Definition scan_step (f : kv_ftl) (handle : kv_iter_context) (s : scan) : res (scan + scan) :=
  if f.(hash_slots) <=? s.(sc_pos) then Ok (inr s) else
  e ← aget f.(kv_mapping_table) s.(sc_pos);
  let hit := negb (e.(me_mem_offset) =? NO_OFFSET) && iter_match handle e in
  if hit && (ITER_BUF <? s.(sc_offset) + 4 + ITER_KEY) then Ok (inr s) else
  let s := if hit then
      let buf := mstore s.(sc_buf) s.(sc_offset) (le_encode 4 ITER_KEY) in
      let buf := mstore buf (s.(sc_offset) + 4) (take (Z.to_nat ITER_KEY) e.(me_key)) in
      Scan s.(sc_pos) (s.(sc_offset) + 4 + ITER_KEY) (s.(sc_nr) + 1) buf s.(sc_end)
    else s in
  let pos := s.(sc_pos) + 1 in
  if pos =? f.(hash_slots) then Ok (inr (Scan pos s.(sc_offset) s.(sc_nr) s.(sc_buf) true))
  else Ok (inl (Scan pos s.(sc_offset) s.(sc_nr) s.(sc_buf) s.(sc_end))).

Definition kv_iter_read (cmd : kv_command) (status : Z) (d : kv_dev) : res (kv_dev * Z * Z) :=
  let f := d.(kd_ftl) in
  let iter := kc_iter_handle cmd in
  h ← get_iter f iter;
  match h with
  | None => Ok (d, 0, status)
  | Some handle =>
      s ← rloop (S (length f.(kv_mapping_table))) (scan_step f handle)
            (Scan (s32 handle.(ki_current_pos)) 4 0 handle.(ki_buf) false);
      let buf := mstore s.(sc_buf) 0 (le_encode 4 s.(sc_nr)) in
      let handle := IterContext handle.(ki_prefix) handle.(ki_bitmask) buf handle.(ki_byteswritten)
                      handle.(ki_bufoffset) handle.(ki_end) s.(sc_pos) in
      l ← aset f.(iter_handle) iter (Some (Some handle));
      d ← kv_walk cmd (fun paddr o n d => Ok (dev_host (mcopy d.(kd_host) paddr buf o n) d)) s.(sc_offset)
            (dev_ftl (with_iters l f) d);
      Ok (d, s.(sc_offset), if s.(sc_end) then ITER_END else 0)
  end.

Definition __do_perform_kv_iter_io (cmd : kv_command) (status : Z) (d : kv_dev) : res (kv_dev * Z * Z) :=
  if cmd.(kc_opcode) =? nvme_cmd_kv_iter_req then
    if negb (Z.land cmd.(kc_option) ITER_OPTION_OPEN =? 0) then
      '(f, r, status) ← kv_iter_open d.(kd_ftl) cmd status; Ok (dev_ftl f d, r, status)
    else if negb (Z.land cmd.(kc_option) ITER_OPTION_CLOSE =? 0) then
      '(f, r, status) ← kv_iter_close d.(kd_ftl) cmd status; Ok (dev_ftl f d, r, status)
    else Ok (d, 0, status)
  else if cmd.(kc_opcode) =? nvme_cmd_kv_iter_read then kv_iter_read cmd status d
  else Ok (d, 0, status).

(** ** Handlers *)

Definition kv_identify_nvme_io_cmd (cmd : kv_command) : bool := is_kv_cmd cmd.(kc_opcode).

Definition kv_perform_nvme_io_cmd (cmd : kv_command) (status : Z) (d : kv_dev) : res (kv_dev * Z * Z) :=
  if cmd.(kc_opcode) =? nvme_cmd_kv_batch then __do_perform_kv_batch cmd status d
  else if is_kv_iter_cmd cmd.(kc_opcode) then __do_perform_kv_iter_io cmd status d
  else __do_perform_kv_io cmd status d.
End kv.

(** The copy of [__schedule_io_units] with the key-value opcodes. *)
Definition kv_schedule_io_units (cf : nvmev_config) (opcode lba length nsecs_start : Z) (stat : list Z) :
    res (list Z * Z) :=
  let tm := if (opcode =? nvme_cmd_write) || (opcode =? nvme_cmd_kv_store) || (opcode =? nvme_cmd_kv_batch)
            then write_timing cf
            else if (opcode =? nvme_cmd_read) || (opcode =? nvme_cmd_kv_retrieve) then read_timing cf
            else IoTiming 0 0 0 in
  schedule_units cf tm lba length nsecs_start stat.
---
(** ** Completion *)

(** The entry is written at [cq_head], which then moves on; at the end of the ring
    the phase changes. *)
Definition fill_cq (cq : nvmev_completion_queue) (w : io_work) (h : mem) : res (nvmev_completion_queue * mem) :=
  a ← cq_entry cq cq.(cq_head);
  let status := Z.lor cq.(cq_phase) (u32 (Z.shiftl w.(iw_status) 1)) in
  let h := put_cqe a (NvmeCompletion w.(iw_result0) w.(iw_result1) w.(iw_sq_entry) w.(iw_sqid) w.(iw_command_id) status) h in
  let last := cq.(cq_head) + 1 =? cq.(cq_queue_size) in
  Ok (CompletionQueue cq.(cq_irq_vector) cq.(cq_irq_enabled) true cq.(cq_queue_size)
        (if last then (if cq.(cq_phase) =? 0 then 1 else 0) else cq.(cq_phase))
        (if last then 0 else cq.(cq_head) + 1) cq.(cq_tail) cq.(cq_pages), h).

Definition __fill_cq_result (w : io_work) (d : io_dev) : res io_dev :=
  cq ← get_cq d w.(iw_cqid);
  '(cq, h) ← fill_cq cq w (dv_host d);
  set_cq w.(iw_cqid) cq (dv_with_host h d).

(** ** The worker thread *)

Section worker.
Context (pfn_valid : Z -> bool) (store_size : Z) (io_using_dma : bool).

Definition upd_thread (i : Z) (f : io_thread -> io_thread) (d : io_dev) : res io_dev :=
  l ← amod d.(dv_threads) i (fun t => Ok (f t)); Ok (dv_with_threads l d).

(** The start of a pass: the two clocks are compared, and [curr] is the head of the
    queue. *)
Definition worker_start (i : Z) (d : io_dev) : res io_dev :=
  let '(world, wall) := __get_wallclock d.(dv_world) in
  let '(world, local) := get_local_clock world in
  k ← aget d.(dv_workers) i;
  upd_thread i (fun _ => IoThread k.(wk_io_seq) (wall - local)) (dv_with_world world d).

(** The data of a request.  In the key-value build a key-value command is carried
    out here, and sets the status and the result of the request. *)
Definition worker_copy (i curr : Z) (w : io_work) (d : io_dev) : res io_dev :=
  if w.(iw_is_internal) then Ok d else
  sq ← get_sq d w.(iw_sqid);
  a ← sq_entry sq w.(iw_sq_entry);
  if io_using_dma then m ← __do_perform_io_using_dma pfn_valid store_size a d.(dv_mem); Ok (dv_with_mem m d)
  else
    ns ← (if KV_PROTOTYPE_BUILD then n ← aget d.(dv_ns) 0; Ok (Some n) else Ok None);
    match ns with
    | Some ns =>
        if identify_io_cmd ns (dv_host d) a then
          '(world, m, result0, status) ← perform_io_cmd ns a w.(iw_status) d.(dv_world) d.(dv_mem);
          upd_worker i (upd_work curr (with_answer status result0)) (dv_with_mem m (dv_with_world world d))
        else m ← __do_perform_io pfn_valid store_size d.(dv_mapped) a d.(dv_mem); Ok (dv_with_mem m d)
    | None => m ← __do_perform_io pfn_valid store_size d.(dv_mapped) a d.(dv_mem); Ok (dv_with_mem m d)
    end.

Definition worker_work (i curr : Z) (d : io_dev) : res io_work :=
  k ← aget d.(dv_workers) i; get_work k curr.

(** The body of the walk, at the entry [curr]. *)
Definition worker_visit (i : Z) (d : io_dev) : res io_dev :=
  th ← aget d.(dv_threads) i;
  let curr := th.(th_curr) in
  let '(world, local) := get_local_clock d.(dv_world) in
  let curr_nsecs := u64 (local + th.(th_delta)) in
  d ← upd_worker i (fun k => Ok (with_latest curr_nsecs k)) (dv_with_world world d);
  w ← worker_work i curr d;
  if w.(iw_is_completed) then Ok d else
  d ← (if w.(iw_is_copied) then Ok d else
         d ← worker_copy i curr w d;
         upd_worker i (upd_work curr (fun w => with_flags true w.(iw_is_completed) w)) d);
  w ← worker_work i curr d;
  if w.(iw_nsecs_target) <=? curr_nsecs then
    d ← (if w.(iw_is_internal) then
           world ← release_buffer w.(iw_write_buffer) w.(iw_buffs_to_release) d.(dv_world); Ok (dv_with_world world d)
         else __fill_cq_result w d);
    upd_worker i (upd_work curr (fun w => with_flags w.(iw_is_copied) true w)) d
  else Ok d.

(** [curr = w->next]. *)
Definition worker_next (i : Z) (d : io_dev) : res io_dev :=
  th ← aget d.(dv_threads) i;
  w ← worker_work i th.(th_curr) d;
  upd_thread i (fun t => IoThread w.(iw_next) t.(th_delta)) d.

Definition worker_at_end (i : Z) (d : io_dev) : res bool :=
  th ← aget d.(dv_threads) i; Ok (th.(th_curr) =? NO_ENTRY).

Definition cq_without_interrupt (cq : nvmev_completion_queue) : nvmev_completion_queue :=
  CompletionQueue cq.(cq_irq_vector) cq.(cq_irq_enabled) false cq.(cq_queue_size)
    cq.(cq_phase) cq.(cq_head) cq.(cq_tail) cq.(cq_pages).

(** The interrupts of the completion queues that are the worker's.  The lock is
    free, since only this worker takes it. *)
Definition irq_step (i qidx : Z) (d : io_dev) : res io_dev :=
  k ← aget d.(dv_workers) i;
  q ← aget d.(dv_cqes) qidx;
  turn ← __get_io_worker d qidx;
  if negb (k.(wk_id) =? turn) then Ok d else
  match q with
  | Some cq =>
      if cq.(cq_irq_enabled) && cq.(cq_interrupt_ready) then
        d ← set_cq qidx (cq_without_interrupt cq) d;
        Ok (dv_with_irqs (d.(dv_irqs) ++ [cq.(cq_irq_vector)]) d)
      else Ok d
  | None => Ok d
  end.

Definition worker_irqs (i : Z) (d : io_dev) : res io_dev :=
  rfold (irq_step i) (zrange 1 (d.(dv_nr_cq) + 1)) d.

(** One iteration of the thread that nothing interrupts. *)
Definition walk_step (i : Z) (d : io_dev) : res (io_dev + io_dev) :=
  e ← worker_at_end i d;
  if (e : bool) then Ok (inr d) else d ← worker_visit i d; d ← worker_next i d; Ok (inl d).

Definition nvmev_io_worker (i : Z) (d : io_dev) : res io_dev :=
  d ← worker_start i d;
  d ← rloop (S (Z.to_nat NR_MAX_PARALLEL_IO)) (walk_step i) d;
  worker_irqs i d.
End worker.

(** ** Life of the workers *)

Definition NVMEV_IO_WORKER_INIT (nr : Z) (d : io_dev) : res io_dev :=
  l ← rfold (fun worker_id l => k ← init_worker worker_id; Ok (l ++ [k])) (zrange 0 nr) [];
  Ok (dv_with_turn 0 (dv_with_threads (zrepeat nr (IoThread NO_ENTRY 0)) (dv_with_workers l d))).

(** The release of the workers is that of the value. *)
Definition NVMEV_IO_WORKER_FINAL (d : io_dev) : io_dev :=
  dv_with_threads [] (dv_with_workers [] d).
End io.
==
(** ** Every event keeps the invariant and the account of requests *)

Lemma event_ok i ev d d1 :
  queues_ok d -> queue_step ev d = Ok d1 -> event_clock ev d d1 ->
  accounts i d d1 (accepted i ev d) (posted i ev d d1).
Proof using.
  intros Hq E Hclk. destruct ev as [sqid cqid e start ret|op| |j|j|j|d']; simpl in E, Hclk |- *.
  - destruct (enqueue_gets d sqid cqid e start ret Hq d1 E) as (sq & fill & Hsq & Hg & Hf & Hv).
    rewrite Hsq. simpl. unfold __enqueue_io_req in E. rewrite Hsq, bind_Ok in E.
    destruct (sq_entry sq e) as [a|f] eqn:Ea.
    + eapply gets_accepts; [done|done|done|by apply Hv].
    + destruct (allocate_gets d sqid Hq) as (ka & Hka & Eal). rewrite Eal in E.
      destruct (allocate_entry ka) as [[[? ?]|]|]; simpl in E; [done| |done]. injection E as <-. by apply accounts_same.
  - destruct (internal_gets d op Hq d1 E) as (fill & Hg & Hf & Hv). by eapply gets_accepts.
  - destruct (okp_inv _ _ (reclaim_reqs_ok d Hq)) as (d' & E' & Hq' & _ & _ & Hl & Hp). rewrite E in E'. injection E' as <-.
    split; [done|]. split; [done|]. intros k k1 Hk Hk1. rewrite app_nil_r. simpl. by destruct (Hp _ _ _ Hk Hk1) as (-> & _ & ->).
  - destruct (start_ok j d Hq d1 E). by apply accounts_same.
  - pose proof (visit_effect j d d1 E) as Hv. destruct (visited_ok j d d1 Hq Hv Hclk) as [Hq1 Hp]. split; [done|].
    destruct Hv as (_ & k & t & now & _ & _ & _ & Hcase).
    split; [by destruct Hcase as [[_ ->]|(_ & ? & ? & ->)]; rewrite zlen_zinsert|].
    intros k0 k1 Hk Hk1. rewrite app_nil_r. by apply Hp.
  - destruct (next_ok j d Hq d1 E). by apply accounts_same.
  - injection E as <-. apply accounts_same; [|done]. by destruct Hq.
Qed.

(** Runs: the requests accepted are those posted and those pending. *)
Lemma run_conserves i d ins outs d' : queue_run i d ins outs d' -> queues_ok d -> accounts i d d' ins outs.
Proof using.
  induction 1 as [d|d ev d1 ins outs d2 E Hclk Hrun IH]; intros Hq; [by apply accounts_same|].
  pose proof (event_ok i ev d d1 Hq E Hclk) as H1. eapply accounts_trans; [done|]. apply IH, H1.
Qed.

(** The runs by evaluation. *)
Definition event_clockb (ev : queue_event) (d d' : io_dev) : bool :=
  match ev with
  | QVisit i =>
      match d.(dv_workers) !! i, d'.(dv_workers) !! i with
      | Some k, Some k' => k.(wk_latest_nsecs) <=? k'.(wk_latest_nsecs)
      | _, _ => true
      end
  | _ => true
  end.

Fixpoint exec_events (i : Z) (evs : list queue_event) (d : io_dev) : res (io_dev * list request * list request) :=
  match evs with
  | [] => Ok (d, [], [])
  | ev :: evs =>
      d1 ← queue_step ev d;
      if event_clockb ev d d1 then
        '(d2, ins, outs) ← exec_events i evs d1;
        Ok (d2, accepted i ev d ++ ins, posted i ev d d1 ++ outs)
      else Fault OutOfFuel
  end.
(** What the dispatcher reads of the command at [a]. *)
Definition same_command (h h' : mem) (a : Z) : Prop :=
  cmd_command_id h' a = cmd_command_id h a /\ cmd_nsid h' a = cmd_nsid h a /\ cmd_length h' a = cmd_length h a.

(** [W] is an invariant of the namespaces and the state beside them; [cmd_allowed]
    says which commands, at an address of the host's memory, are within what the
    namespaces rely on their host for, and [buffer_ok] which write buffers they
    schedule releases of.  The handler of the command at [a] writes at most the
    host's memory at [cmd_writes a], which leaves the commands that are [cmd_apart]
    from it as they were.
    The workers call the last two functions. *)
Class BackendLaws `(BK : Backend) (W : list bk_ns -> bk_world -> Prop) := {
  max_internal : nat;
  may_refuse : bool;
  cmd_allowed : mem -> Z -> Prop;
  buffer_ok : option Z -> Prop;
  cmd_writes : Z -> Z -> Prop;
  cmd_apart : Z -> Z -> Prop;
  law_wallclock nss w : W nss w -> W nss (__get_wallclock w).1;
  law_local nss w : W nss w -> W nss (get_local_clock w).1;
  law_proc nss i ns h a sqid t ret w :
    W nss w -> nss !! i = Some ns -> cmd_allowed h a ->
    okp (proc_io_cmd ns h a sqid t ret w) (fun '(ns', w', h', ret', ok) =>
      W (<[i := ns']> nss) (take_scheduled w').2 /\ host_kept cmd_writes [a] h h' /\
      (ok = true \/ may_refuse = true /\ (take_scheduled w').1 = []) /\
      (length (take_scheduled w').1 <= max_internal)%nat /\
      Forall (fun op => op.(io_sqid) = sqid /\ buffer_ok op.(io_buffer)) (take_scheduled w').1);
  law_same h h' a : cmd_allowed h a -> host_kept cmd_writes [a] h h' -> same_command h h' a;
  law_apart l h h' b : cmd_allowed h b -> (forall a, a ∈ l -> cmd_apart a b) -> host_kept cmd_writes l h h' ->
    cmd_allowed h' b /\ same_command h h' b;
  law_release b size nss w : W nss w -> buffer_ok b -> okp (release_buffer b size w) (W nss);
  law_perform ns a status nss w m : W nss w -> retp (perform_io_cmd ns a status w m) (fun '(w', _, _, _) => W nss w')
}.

PROBLEM TO SOLVE: Would you retype exactly the lines above, from the line with "says which commands, at" to the line with "law_local nss w", with both end lines kept and nothing more?

ANSWER TO THIS TASK:
    says which commands, at an address of the host's memory, are within what the
    namespaces rely on their host for, and [buffer_ok] which write buffers they
    schedule releases of.  The handler of the command at [a] writes at most the
    host's memory at [cmd_writes a], which leaves the commands that are [cmd_apart]
    from it as they were.
    The workers call the last two functions. *)
Class BackendLaws `(BK : Backend) (W : list bk_ns -> bk_world -> Prop) := {
  max_internal : nat;
  may_refuse : bool;
  cmd_allowed : mem -> Z -> Prop;
  buffer_ok : option Z -> Prop;
  cmd_writes : Z -> Z -> Prop;
  cmd_apart : Z -> Z -> Prop;
  law_wallclock nss w : W nss w -> W nss (__get_wallclock w).1;
  law_local nss w : W nss w -> W nss (get_local_clock w).1;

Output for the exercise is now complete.